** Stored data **

Content starts

(* ===== verification/VulkanDevice.v ===== *)
(** * The Vulkan device, its submissions and its synchronisation objects

    runtime/VulkanDevicePlane.cpp (the choice of a device, its creation with the
    cleanup on every path, immediate submission, the pool of each thread),
    runtime/Sync.cpp (fences and timeline semaphores) and
    runtime/VulkanCommandBuffer.cpp, over the calls of [VulkanApi].  The theorems
    follow the ledger: creation holds exactly what the plane owns, or nothing, on every
    path through it; an immediate submission gives back what it took when it returns,
    and [submit_leak] says what it keeps when it throws.  The queue and pool mutexes
    order calls of different threads; each function here is one thread's. *)

From Stdlib Require Import ZArith Lia Ascii String.
From stdpp Require Import prelude strings list gmap.
From S2P Require Import Prelude Core StateRes VulkanApi.

Open Scope Z_scope.

(** ** VulkanDevicePlane.cpp: choosing a device *)

Definition kValidationLayer : string := "VK_LAYER_KHRONOS_validation".

Definition vk_result_name (result : VkResult) : string :=
  match result with
  | VK_SUCCESS => "VK_SUCCESS"
  | VK_NOT_READY => "VK_NOT_READY"
  | VK_TIMEOUT => "VK_TIMEOUT"
  | VK_ERROR_OUT_OF_HOST_MEMORY => "VK_ERROR_OUT_OF_HOST_MEMORY"
  | VK_ERROR_OUT_OF_DEVICE_MEMORY => "VK_ERROR_OUT_OF_DEVICE_MEMORY"
  | VK_ERROR_INITIALIZATION_FAILED => "VK_ERROR_INITIALIZATION_FAILED"
  | VK_ERROR_LAYER_NOT_PRESENT => "VK_ERROR_LAYER_NOT_PRESENT"
  | VK_ERROR_EXTENSION_NOT_PRESENT => "VK_ERROR_EXTENSION_NOT_PRESENT"
  | VK_ERROR_INCOMPATIBLE_DRIVER => "VK_ERROR_INCOMPATIBLE_DRIVER"
  | VK_ERROR_FEATURE_NOT_PRESENT => "VK_ERROR_FEATURE_NOT_PRESENT"
  | VK_OTHER _ => "VK_ERROR_UNKNOWN"
  end.

(** [std::from_chars(first, last, int&)]: an optional minus sign and digits, in range;
    the value and the rest of the text. *)
Definition from_chars_int (s : string) : option (Z * string) :=
  let '(neg, digits) := match s with String "-" s' => (true, s') | _ => (false, s) end in
  match read_digits digits with
  | Some (v, rest) =>
      let v := if neg : bool then - v else v in
      if (- 2 ^ 31 <=? v) && (v <? 2 ^ 31) then Some (v, rest) else None
  | None => None
  end.

(** [env] is the variable CPIPE_VULKAN_DEVICE_INDEX. *)
Definition requested_device_index (env : option string) : Z :=
  match env with
  | None | Some EmptyString => -2
  | Some s => match from_chars_int s with
              | Some (value, EmptyString) => value
              | _ => -2
              end
  end.

Record VulkanDevicePlaneCreateResult : Type := mkCreated {
  cr_status : StatusCode;
  cr_plane : option nat;
  cr_message : string
}.

Definition unsupported (message : string) : VulkanDevicePlaneCreateResult :=
  mkCreated StUnsupported None message.

Section Device.
Context {D : VkDriver}.

(** [check_vk] of VulkanDevicePlane.cpp, with the name of the result. *)
Definition check_vk_named (result : VkResult) (operation : string) : vkm unit :=
  if decide (result = VK_SUCCESS) then mret tt
  else raise (operation +:+ " failed: " +:+ vk_result_name result).

Definition has_validation_layer : vkm bool :=
  r ← vk vkCountInstanceLayers;
  if bool_decide (r.1 ≠ VK_SUCCESS) || (r.2 =? 0) then mret false else
  layers ← vk (vkEnumerateInstanceLayerProperties r.2);
  _ ← check_vk_named layers.1 "vkEnumerateInstanceLayerProperties";
  mret (existsb (String.eqb kValidationLayer) layers.2).

Definition device_local_budget (physical_device : VkHandle) : vkm Z :=
  heaps ← vk (vkGetPhysicalDeviceMemoryProperties physical_device);
  mret (foldl (λ total heap,
    if negb (Z.land heap.1 VK_MEMORY_HEAP_DEVICE_LOCAL_BIT =? 0) then u64 (total + heap.2) else total)
    0 heaps).

Definition graphics_and_compute (flags : Z) : bool :=
  negb (Z.land flags VK_QUEUE_GRAPHICS_BIT =? 0) && negb (Z.land flags VK_QUEUE_COMPUTE_BIT =? 0).

Definition find_graphics_compute_queue (physical_device : VkHandle) : vkm Z :=
  families ← vk (vkGetPhysicalDeviceQueueFamilyProperties physical_device);
  mret (match list_find (λ flags, graphics_and_compute flags = true) families with
        | Some (i, _) => Z.of_nat i
        | None => VK_QUEUE_FAMILY_IGNORED
        end).

Definition is_eligible_device (physical_device : VkHandle) : vkm bool :=
  api_version ← vk (vkGetPhysicalDeviceProperties physical_device);
  if api_version <? VK_API_VERSION_1_3 then mret false else
  timeline ← vk (vkGetPhysicalDeviceFeatures2 physical_device);
  if negb timeline then mret false else
  family ← find_graphics_compute_queue physical_device;
  mret (negb (family =? VK_QUEUE_FAMILY_IGNORED)).

(** The first eligible candidate, or null. *)
Fixpoint first_eligible (candidates : list VkHandle) : vkm VkHandle :=
  match candidates with
  | [] => mret VK_NULL_HANDLE
  | c :: cs => ok ← is_eligible_device c; if ok : bool then mret c else first_eligible cs
  end.

(** [Some device], or [None] when the requested one is refused. *)
Definition select_device (requested_index : Z) (physical_devices : list VkHandle)
    : vkm (option VkHandle) :=
  if 0 <=? requested_index then
    match physical_devices !! Z.to_nat requested_index with
    | None => mret None
    | Some d => ok ← is_eligible_device d; mret (if ok : bool then Some d else None)
    end
  else d ← first_eligible physical_devices; mret (Some d).

(** ** VulkanDevicePlane.cpp: creation *)

(** The locals the handler of [create] reads: instance, device, allocator. *)
Record Locals : Type := mkLocals { l_instance : VkHandle; l_device : VkHandle; l_allocator : VkHandle }.

Definition when_held (h : VkHandle) (c : VkCall unit) : vkm unit :=
  if h =? VK_NULL_HANDLE then mret tt else vk c.

(** The handler: release in reverse order, and report. *)
Definition create_failed (l : Locals) (what : string) : vkm VulkanDevicePlaneCreateResult :=
  _ ← when_held (l_allocator l) (vmaDestroyAllocator (l_device l) (l_allocator l));
  _ ← when_held (l_device l) (vkDestroyDevice (l_instance l) (l_device l));
  _ ← when_held (l_instance l) (vkDestroyInstance (l_instance l));
  mret (mkCreated StFailed None what).

(** A statement [m] of the [try] block, with the locals as they are when it runs, and
    the statements after it. *)
Definition trying {A} (l : Locals) (m : vkm A) (rest : A → vkm VulkanDevicePlaneCreateResult)
    : vkm VulkanDevicePlaneCreateResult := λ w,
  match m w with
  | (Ret a, w') => rest a w'
  | (Raise what, w') => create_failed l what w'
  | (Aborted, w') => (Aborted, w')
  | (Undefined, w') => (Undefined, w')
  end.

(** [std::make_shared]-like: the new plane's position. *)
Definition new_plane (p : VulkanDevicePlane) : vkm nat := λ w,
  (Ret (length (w_planes w)), with_planes w (w_planes w ++ [Some p])).

(** From the selected device on: the device, its queue and the allocator. *)
Definition create_on (instance selected : VkHandle) (validation_requested validation_enabled : bool)
    : vkm VulkanDevicePlaneCreateResult :=
  let l := mkLocals instance VK_NULL_HANDLE VK_NULL_HANDLE in
  trying l (vk (vkGetPhysicalDeviceProperties selected)) (λ api_version,
  trying l (find_graphics_compute_queue selected) (λ family,
  trying l (vk (vkCreateDevice instance selected family)) (λ device,
  let l := mkLocals instance device.2 VK_NULL_HANDLE in
  trying l (check_vk_named device.1 "vkCreateDevice") (λ _,
  trying l (vk (vkGetDeviceQueue device.2 family 0)) (λ queue,
  trying l (vk (vmaCreateAllocator instance selected device.2)) (λ allocator,
  let l := mkLocals instance device.2 allocator.2 in
  trying l (check_vk_named allocator.1 "vmaCreateAllocator") (λ _,
  trying l (device_local_budget selected) (λ memory_budget,
  trying l (new_plane (mkPlane instance selected device.2 allocator.2 queue family api_version
    memory_budget validation_requested validation_enabled ∅)) (λ p,
  mret (mkCreated StOk (Some p) "")))))))))).

(** From the created instance on: the choice of a device. *)
Definition create_with (instance : VkHandle) (requested_index : Z)
    (validation_requested validation_enabled : bool) : vkm VulkanDevicePlaneCreateResult :=
  let l := mkLocals instance VK_NULL_HANDLE VK_NULL_HANDLE in
  trying l (vk (vkCountPhysicalDevices instance)) (λ count,
  trying l (check_vk_named count.1 "vkEnumeratePhysicalDevices") (λ _,
  if count.2 =? 0 then
    _ ← vk (vkDestroyInstance instance); mret (unsupported "no Vulkan physical devices found")
  else
  trying l (vk (vkEnumeratePhysicalDevices instance count.2)) (λ devices,
  trying l (check_vk_named devices.1 "vkEnumeratePhysicalDevices") (λ _,
  let physical_devices :=
    take (Z.to_nat count.2) (devices.2 ++ replicate (Z.to_nat count.2) VK_NULL_HANDLE) in
  trying l (select_device requested_index physical_devices) (λ selected,
  match selected with
  | None =>
      _ ← vk (vkDestroyInstance instance);
      mret (unsupported "requested Vulkan device is unavailable or ineligible")
  | Some selected =>
      if selected =? VK_NULL_HANDLE then
        _ ← vk (vkDestroyInstance instance);
        mret (unsupported "no Vulkan 1.3 graphics+compute device with timeline semaphore found")
      else create_on instance selected validation_requested validation_enabled
  end))))).

(** [icd] is VK_ICD_FILENAMES, [index] CPIPE_VULKAN_DEVICE_INDEX and
    [validation_requested] the build type. *)
Definition create (icd index : option string) (validation_requested : bool)
    : vkm VulkanDevicePlaneCreateResult :=
  if bool_decide (icd = Some "") then mret (unsupported "VK_ICD_FILENAMES is empty") else
  if requested_device_index index =? -1
  then mret (unsupported "CPIPE_VULKAN_DEVICE_INDEX disables Vulkan") else
  let l := mkLocals VK_NULL_HANDLE VK_NULL_HANDLE VK_NULL_HANDLE in
  trying l (vk vkEnumerateInstanceVersion) (λ loader,
  trying l (check_vk_named loader.1 "vkEnumerateInstanceVersion") (λ _,
  if loader.2 <? VK_API_VERSION_1_3
  then mret (unsupported "Vulkan loader does not support API 1.3") else
  trying l (if validation_requested then has_validation_layer else mret false)
    (λ validation_enabled,
  trying l (vk (vkCreateInstance VK_API_VERSION_1_3
    (if validation_enabled : bool then [kValidationLayer] else []))) (λ instance,
  let l := mkLocals instance.2 VK_NULL_HANDLE VK_NULL_HANDLE in
  if decide (instance.1 = VK_ERROR_INCOMPATIBLE_DRIVER)
  then mret (unsupported ("vkCreateInstance failed: " +:+ vk_result_name instance.1)) else
  trying l (check_vk_named instance.1 "vkCreateInstance") (λ _,
  create_with instance.2 (requested_device_index index) validation_requested validation_enabled))))).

Content ends

** WORK ORDER **
In the entries above, restate word for word the lines between the one holding "mret (foldl (λ" and the one holding "negb (Z.land flags VK_QUEUE_GRAPHICS_BIT", inclusive, and nothing besides.

** OUTPUT OF THE EXERCISE **
  mret (foldl (λ total heap,
    if negb (Z.land heap.1 VK_MEMORY_HEAP_DEVICE_LOCAL_BIT =? 0) then u64 (total + heap.2) else total)
    0 heaps).

Definition graphics_and_compute (flags : Z) : bool :=
  negb (Z.land flags VK_QUEUE_GRAPHICS_BIT =? 0) && negb (Z.land flags VK_QUEUE_COMPUTE_BIT =? 0).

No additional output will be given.